> _INSTRUCTIONS TO FOLLOW_
Which of the lines in the data mention the string "Local"? List them all.

> _RECORDS FOR THIS EXERCISE_

────────────────

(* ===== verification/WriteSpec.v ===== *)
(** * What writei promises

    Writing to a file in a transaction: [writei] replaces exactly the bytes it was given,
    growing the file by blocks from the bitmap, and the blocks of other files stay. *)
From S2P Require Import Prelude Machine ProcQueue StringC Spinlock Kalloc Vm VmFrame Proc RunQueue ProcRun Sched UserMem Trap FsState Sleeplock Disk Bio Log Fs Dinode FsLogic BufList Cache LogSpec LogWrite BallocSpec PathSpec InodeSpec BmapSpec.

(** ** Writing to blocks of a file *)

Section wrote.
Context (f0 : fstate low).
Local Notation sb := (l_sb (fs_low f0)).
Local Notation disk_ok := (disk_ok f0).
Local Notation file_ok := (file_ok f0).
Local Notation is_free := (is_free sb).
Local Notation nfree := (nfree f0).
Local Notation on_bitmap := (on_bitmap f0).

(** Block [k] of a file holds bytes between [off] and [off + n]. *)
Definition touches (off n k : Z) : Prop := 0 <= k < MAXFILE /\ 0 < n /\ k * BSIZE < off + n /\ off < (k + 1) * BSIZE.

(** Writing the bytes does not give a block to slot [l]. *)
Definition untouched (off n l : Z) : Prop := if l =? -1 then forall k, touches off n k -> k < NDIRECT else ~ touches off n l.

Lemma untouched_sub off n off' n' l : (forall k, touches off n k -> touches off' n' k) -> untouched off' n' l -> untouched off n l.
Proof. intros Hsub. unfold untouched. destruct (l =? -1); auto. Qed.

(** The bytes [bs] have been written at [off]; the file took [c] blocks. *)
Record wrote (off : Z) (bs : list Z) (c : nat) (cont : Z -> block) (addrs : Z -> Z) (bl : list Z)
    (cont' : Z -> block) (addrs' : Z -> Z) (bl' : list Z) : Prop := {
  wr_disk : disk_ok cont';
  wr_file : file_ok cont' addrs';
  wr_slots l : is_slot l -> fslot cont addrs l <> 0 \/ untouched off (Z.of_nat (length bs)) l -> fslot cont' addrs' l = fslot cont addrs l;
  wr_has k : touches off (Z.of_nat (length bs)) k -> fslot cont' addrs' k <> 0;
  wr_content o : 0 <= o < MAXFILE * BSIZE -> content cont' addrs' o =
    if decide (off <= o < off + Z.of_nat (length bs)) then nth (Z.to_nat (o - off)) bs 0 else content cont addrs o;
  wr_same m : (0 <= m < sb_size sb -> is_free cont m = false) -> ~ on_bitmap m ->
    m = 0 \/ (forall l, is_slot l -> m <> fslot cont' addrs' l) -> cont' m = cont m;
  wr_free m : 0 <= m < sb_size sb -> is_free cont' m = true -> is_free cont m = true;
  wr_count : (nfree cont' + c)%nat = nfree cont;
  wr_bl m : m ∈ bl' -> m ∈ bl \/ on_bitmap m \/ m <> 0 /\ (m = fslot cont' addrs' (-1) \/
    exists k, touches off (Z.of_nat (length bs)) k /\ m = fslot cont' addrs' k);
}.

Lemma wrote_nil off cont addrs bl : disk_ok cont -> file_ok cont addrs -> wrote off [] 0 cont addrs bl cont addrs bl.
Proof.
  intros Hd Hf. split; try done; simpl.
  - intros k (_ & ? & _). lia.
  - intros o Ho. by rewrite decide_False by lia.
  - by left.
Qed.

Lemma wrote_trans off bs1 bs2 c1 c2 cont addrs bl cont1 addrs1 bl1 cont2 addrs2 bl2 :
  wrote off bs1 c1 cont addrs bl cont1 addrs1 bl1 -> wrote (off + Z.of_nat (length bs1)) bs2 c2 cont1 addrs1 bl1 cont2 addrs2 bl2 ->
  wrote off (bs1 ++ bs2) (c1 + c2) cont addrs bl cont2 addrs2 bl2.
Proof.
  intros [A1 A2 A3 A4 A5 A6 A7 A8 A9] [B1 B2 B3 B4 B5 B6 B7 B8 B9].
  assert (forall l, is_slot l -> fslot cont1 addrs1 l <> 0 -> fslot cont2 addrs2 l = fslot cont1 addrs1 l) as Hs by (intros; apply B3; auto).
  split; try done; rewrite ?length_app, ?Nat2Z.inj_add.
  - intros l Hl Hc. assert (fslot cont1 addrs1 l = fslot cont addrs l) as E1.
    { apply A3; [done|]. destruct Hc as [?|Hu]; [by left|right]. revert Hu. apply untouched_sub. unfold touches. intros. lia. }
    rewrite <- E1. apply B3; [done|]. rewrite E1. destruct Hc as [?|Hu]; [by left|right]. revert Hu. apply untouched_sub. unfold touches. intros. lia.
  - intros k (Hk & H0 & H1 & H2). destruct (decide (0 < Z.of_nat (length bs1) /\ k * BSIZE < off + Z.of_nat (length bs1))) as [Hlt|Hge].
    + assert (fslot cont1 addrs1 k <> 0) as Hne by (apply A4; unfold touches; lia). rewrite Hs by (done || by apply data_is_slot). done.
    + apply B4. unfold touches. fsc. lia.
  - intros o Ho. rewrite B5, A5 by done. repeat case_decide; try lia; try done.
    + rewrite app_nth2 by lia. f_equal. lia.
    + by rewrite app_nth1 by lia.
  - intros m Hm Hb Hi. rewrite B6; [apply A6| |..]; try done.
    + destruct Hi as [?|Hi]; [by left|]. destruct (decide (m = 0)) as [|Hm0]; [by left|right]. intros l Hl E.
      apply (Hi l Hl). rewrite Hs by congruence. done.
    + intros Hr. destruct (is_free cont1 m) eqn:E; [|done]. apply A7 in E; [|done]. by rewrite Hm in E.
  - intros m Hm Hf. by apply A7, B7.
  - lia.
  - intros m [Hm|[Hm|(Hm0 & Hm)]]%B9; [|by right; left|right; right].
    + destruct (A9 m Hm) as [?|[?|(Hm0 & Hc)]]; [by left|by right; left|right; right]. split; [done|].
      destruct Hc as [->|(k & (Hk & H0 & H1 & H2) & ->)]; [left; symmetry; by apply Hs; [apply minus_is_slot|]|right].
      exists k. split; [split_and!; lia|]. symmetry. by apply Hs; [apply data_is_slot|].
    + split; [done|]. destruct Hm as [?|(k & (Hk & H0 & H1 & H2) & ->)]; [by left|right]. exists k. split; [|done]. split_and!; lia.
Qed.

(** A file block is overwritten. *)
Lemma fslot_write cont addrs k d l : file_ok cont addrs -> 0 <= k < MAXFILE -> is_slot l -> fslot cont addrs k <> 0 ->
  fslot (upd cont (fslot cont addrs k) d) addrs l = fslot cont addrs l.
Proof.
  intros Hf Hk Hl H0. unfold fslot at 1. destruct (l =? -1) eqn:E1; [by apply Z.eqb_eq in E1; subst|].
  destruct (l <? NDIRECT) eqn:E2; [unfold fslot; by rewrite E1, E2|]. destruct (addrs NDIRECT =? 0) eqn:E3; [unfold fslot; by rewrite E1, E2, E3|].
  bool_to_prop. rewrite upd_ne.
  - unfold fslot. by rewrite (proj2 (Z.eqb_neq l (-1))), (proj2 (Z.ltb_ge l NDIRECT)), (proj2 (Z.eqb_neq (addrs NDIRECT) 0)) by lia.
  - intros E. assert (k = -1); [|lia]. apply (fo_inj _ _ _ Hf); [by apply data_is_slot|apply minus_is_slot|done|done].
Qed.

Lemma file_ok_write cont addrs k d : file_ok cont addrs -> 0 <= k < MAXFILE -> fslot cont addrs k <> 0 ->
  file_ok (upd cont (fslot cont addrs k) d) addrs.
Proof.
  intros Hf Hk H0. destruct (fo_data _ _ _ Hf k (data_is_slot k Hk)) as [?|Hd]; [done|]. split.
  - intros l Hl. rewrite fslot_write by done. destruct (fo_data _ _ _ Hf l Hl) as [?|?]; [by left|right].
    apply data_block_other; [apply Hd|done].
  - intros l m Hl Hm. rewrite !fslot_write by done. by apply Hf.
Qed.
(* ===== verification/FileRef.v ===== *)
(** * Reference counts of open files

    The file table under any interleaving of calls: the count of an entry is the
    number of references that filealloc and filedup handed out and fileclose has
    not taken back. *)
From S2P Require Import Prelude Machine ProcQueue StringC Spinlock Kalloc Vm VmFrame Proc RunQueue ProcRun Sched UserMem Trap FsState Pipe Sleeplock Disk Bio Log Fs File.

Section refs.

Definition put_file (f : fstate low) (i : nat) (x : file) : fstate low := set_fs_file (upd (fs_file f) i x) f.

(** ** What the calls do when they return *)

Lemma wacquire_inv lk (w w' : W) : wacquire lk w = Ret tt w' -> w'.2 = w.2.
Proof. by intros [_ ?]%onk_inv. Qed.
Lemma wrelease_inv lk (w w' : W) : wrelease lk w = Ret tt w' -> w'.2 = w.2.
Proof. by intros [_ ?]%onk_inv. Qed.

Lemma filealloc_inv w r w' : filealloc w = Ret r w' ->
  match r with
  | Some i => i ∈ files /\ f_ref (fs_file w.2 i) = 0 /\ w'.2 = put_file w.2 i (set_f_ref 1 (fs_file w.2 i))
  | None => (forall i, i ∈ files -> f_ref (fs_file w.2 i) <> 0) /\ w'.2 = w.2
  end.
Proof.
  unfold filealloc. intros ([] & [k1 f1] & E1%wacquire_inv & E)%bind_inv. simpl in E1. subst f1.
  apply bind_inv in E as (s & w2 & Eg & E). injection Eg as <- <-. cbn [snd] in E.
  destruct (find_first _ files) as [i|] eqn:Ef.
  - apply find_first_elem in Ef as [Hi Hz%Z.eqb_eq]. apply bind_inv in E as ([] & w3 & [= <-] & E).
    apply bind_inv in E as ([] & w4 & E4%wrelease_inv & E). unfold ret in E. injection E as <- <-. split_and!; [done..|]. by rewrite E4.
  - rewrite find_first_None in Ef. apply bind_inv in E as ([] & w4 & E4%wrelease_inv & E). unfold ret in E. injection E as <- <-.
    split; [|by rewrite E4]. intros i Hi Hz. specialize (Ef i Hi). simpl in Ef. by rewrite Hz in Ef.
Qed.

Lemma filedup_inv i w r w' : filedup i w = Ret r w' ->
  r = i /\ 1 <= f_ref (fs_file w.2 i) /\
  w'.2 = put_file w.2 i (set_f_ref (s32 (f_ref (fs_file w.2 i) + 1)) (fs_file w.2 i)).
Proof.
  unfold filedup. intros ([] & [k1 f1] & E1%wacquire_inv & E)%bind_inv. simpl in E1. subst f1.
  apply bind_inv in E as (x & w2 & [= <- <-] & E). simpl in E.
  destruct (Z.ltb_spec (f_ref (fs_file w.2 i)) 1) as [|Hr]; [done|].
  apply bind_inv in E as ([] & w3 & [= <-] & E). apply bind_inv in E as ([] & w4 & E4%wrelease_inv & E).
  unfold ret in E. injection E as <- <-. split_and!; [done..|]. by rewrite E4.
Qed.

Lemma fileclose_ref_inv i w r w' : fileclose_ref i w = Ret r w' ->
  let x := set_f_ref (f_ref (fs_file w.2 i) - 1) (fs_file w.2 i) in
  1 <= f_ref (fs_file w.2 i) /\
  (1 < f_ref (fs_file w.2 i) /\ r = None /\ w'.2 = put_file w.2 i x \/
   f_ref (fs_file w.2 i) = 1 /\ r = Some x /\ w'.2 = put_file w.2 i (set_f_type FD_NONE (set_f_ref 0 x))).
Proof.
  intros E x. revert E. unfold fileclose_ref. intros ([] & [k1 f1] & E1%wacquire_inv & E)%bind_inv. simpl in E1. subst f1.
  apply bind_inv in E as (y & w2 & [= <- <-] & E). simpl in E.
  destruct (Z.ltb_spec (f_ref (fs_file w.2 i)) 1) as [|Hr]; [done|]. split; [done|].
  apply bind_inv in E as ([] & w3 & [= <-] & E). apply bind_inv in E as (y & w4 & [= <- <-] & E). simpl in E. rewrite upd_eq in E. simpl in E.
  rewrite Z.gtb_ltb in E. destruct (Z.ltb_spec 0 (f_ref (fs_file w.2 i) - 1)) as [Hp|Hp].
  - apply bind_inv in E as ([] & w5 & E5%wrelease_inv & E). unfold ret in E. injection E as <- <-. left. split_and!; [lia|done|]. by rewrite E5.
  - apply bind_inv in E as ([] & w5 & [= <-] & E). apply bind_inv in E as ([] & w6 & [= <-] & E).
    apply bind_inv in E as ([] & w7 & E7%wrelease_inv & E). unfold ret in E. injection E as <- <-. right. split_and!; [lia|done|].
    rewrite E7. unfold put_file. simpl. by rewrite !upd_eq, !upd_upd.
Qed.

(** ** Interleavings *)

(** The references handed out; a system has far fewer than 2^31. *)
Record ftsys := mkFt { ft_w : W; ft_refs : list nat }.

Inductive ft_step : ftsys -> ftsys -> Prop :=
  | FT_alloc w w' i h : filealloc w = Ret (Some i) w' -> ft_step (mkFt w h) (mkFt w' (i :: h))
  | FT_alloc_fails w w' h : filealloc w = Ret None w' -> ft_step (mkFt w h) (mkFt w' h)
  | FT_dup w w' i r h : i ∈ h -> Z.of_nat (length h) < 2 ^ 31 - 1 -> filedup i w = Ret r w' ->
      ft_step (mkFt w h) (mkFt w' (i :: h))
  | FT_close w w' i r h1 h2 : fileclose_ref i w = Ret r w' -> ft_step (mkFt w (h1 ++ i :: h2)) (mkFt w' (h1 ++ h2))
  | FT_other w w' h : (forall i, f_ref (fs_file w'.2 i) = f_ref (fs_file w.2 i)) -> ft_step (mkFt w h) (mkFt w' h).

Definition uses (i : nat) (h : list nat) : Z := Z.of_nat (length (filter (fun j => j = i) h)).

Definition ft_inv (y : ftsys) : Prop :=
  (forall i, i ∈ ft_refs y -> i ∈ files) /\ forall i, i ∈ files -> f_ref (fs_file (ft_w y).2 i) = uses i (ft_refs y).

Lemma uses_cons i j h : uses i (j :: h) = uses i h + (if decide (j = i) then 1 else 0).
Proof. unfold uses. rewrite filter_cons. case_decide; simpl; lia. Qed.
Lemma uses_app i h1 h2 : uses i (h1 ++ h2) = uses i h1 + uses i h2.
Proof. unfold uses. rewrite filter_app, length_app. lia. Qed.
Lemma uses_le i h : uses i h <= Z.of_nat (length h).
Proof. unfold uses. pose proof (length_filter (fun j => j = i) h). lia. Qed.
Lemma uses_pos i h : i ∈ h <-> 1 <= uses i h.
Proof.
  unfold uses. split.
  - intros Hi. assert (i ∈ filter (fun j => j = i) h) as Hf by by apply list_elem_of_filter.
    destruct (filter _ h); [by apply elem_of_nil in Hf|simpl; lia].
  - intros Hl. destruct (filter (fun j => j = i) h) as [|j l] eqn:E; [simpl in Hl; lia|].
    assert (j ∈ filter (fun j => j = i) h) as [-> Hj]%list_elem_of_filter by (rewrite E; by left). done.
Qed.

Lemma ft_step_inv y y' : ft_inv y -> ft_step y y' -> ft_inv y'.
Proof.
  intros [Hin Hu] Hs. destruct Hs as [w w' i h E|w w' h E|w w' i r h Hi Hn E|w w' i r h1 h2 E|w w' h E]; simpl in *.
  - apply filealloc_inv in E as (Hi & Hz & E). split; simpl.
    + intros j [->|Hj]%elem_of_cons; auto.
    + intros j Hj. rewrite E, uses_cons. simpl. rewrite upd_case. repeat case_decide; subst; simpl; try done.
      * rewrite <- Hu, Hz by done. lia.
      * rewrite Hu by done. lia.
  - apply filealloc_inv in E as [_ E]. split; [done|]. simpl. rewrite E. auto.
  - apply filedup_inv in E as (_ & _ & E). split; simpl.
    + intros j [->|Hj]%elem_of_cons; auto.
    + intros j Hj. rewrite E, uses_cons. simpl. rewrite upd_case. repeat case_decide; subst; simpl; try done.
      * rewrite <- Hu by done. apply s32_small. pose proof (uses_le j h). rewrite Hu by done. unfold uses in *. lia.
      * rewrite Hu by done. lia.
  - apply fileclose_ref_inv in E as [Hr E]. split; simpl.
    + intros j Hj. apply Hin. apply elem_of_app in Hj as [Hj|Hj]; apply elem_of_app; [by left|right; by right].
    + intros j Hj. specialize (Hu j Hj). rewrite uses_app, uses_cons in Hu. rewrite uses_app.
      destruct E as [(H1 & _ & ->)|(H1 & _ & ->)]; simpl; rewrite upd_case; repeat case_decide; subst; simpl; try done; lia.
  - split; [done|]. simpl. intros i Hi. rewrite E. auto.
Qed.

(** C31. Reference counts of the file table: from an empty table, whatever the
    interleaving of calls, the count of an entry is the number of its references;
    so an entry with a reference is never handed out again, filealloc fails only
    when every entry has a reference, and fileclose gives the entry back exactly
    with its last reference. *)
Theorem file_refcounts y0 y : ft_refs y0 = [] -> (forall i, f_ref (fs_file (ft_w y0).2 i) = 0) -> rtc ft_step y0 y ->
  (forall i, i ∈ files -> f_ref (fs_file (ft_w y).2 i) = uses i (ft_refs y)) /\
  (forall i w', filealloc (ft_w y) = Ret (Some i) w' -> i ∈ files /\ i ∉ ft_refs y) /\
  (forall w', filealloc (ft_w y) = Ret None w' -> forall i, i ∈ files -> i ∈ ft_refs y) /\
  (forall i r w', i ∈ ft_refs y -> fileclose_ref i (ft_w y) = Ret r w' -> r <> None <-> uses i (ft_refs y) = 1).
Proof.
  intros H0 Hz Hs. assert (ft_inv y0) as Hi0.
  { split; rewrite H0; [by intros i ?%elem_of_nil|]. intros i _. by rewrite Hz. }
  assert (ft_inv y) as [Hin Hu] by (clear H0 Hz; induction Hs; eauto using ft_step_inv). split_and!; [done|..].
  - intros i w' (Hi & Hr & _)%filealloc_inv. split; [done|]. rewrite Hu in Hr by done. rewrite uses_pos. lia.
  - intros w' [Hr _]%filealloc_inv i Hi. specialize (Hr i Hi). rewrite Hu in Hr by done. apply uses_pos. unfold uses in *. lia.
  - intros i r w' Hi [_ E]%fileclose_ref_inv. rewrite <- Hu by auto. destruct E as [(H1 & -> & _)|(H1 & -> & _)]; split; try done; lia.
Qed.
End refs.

────────────────

> _COMPLETED TASK_
Local Notation sb := (l_sb (fs_low f0)).
Local Notation disk_ok := (disk_ok f0).
Local Notation file_ok := (file_ok f0).
Local Notation is_free := (is_free sb).
Local Notation nfree := (nfree f0).
Local Notation on_bitmap := (on_bitmap f0).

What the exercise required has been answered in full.